I hope you find somewhere for your daughter to have lessons, and she really enjoys it :)

hennybeans · 16/05/2014 20:36

Thanks for the reply backinthebox. The riding centre nearest us does activity days over the summer so I might sign DD up for a few of those to see how she does, then maybe start lessons in Sept.

I'm only hesitant to let DD start an activity that might eventually require more than we can provide, both in time and financially. I can't really see us owning a pony (unless DD falls head over heels in love with riding and DH has a temporary lapse of judgement).

DD does ballet at the moment which is only 1 hour a week and she loves it, but in the long run I think it is not such a healthy activity once they hit puberty (ie pressure to stay very thin, etc). Riding seems like a really good physical activity that DD can continue to do even as an adult if she chooses, whereas since I am 5'10", it seems DD will probably not be great ballerina material past puberty.

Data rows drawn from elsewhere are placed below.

Lemma walk_count fuel : forall buf off acc,
  (28 + 8 * length acc <= off)%nat ->
  (acc = [] \/ off <= length buf)%nat ->
  (8 * length (outcome_recs (walk fuel buf off acc)) <= length buf - 28)%nat.
Proof.
  induction fuel as [|f IH]; intros buf off acc H1 H2;
    [destruct H2 as [->|]; simpl in *; lia|].
  rewrite walk_unfold.
  destruct (off <? length buf)%nat eqn:Hlt;
    [|destruct H2 as [->|]; simpl in *; lia].
  destruct (loop_body buf off) as [[[dat off']|]|e] eqn:E;
    try (destruct H2 as [->|]; simpl in *; lia).
  apply IH.
  - destruct (loop_body_appends buf off dat off' E) as [_ [t [Ht ->]]].
    rewrite length_app. simpl. destruct Ht as [-> | ->]; simpl; lia.
  - right. exact (loop_body_in_bounds buf off dat off' E).
Qed.

(** Every record takes at least 8 bytes after the header: the walk never
    leaves more than (length - 28) / 8 records in [self.cl], whatever the
    datagram and however the walk ends. *)
Theorem extract_all_channels_count st buf :
  (8 * length (cl (fst (extract_all_channels (update st buf)))) <= length buf - 28)%nat.
Proof.
  assert (H : (8 * length (outcome_recs (extract_walk buf)) <= length buf - 28)%nat)
    by (apply walk_count; [change EMETER_HEADER_SIZE with 28%nat; simpl; lia | left; reflexivity]).
  rewrite extract_all_channels_update.
  destruct (extract_walk buf); exact H.
Qed.

Lemma extract_all_channels_count_witness :
  (8 * length (cl (fst (extract_all_channels (update init sample_datagram))))
     <= length sample_datagram - 28)%nat /\
  length (cl (fst (extract_all_channels (update init sample_datagram)))) = 2%nat.
Proof.
  split; [apply extract_all_channels_count | vm_compute; reflexivity].
Defined.

(** ** Lookups on the records the walk produces *)

Lemma extract_all_channels_eq st :
  extract_all_channels st =
  match extract_walk (emdat st) with
  | WDone _ recs => (mkEMeter recs (header st) (emdat st), Ok tt)
  | WRaise e recs => (mkEMeter recs (header st) (emdat st), Raise e)
  | WFuel recs => (mkEMeter recs (header st) (emdat st), Ok tt)
  end.
Proof. reflexivity. Qed.

Lemma extract_all_channels_cl st :
  cl (fst (extract_all_channels st)) = outcome_recs (extract_walk (emdat st)).
Proof. rewrite extract_all_channels_eq. destruct (extract_walk (emdat st)); reflexivity. Qed.

Lemma channel_ok_length v : channel_ok v -> (5 <= length v)%nat.
Proof. intros (c & i & t & tr & x & -> & _). simpl. lia. Qed.

Lemma helper_lookup_find st idx :
  Forall (fun v => (5 <= length v)%nat) (cl st) ->
  helper_extract_act_values st idx =
  match find (selects idx) (cl st) with
  | Some v => Ok (nth VALUEIDX v (PBytes []))
  | None => Raise IndexError
  end.
Proof.
  intro H. unfold helper_extract_act_values.
  rewrite (act_values_filter _ idx H). cbn [bind].
  induction (cl st) as [|v c IH]; [reflexivity|].
  simpl. destruct (selects idx v); [reflexivity|].
  apply IH. inversion H; assumption.
Qed.

Lemma find_none_existsb {A} (f : A -> bool) l :
  find f l = None -> existsb f l = false.
Proof.
  induction l as [|x l IH]; [reflexivity|]. simpl.
  destruct (f x); [discriminate | exact IH].
Qed.

Lemma find_some_existsb {A} (f : A -> bool) l v :
  find f l = Some v -> existsb f l = true.
Proof.
  intro H. apply existsb_exists. exists v. apply (find_some f l H).
Qed.

(** A selected record from the walk holds a 4-byte value. *)
Lemma selected_value idx r :
  channel_ok r -> selects idx r = true ->
  exists z, nth VALUEIDX r (PBytes []) = PInt z /\ 0 <= z < 2 ^ 32.
Proof.
  intros (c & i & t & tr & x & -> & Ht & Hx) Hs.
  unfold selects in Hs. cbn in Hs. apply andb_prop in Hs as [Ht4 _].
  apply Z.eqb_eq in Ht4. unfold TYPE4 in Ht4. subst t.
  exists x. split; [reflexivity|]. exact Hx.
Qed.

(** Any value a lookup returns after a walk is a 4-byte unsigned integer:
    the lookup only takes type-4 records, so it lies in [0, 2^32) whatever
    8-byte records the datagram holds. *)
Theorem helper_extract_act_values_range st buf idx v :
  helper_extract_act_values (fst (extract_all_channels (update st buf))) idx = Ok v ->
  exists z, v = PInt z /\ 0 <= z < 2 ^ 32.
Proof.
  set (st' := fst (extract_all_channels (update st buf))).
  assert (Hok : Forall channel_ok (cl st')).
  { unfold st'. rewrite extract_all_channels_cl. apply walk_channels_ok. constructor. }
  rewrite helper_lookup_find by (eapply Forall_impl; [exact channel_ok_length | exact Hok]).
  destruct (find (selects idx) (cl st')) as [r|] eqn:Ef; [|discriminate].
  intro E. injection E as <-.
  destruct (find_some _ _ Ef) as [Hin Hs].
  rewrite Forall_forall in Hok.
  destruct (selected_value idx r (Hok r Hin) Hs) as [z [-> Hz]].
  exists z. split; [reflexivity | exact Hz].
Qed.

Lemma helper_extract_act_values_range_witness :
  exists z, PInt 15000 = PInt z /\ 0 <= z < 2 ^ 32.
Proof.
  apply (helper_extract_act_values_range init sample_datagram 1).
  vm_compute. reflexivity.
Defined.

Lemma helper_outcome st idx :
  Forall channel_ok (cl st) ->
  match helper_extract_act_values st idx with
  | Ok v => existsb (selects idx) (cl st) = true /\
            exists z, v = PInt z /\ 0 <= z < 2 ^ 32
  | Raise e => e = IndexError /\ existsb (selects idx) (cl st) = false
  end.
Proof.
  intro Hok.
  rewrite helper_lookup_find by (eapply Forall_impl; [exact channel_ok_length | exact Hok]).
  destruct (find (selects idx) (cl st)) as [r|] eqn:Ef.
  - split; [exact (find_some_existsb _ _ _ Ef)|].
    destruct (find_some _ _ Ef) as [Hin Hs].
    rewrite Forall_forall in Hok. exact (selected_value idx r (Hok r Hin) Hs).
  - split; [reflexivity | exact (find_none_existsb _ _ Ef)].
Qed.

Lemma run_scaled_outcome st (ts : list (string * Z * Z)) :
  Forall channel_ok (cl st) ->
  match run_getters st (map (fun t => fun st => scaled (fst (fst t)) st (snd (fst t)) (snd t)) ts) with
  | Ok _ => forallb (fun t => existsb (selects (snd (fst t))) (cl st)) ts = true
  | Raise e => e = IndexError /\
               forallb (fun t => existsb (selects (snd (fst t))) (cl st)) ts = false
  end.
Proof.
  intro Hok. induction ts as [|[[u idx] d] ts IH]; [reflexivity|].
  cbn [map run_getters forallb fst snd]. unfold scaled at 1.
  pose proof (helper_outcome st idx Hok) as Hh.
  destruct (helper_extract_act_values st idx) as [v|e]; cbn [bind].
  - destruct Hh as [-> [z [-> _]]]. cbn [py_floordiv bind andb].
    destruct (run_getters st _); exact IH.
  - destruct Hh as [-> ->]. split; reflexivity.
Qed.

How many hrs a week/ month does your DD spend riding/ doing pony club, if you don't mind me asking?

OP posts:
hennybeans · 16/05/2014 20:48

SlowlorisIncognito-thanks, that was very informative! I was a bit worried I would sign DD up for lessons and next thing I know, she would be asking for a pony for Christmas IYKWIM! It's reassuring to know that we can start slowly. I can definitely manage 1 lesson a week, especially as there's a riding centre very close to us.

OP posts:
Pixel · 16/05/2014 22:16

Well you do what you can manage. Even if your dd decides she wants a pony it doesn't mean you have to buy her one!
Most of us grew up desperately hoping to find a pony in the garden on Christmas morning or badgering our parents with helpful suggestions for how to aquire one Wink but in reality we still got a lot of pleasure out of the occasional lesson, pony treks on holiday etc.
I think you are getting ahead of yourself worrying about how time-consuming riding will be for your dd before she's even started as you don't know what will happen in the future. For a start not everyone who rides is part of the 'show scene' except maybe the odd local one for fun, or aspires to be an olympic showjumper, some people just enjoy being around ponies and ride for pleasure. There is no law says you have to be in the pony club. Also, as you live in a rural and 'horsey' area you will probably find opportunities come your daughter's way as she gets older and gets to know other people at the riding school etc. For instance she may one day have school friends who have ponies who will invite her to ride or she may be able to get a part-loan of one later on.
Honestly, if your dd would like to have lessons then I'd let her and just take it as it comes.

hennybeans · 17/05/2014 13:17

Thanks Pixel. I was just wondering if there would be pressure down the line to get heavily involved, not that I'm ruling that out necessarily. Or if riding lessons would be pointless if we aren't going to buy a pony in the future. Glad to hear it's still worth it.

OP posts:
SlowlorisIncognito · 19/05/2014 16:59

There are so many different disciplines you can go into with riding, there won't be any pressure to get involved with one particular one or to get involved with anything you don't want to do.

I had riding lessons from the age of 8, but my parents never bought me a pony as they didn't want the commitment. I still had oppourtunities- especially as a fearless, lightweight older teenager, I was often asked to school/exercise children's ponies. All sorts things can come up if you are keen, and some riding schools do offer the chance to compete on their horses. I feel in some ways, I'm very lucky, as I've had the chance to ride a huge variety of horses, including some amazing ones which I could never afford to buy and I just wouldn't have sought this out if I had my own pony/horse.

However, lots and lots of people who ride never do anything especially competitive or serious and many children will enjoy it for a few years and then lose interest as they get older.

With young children it will all start off very low key and chilled out, so try not to worry about the future.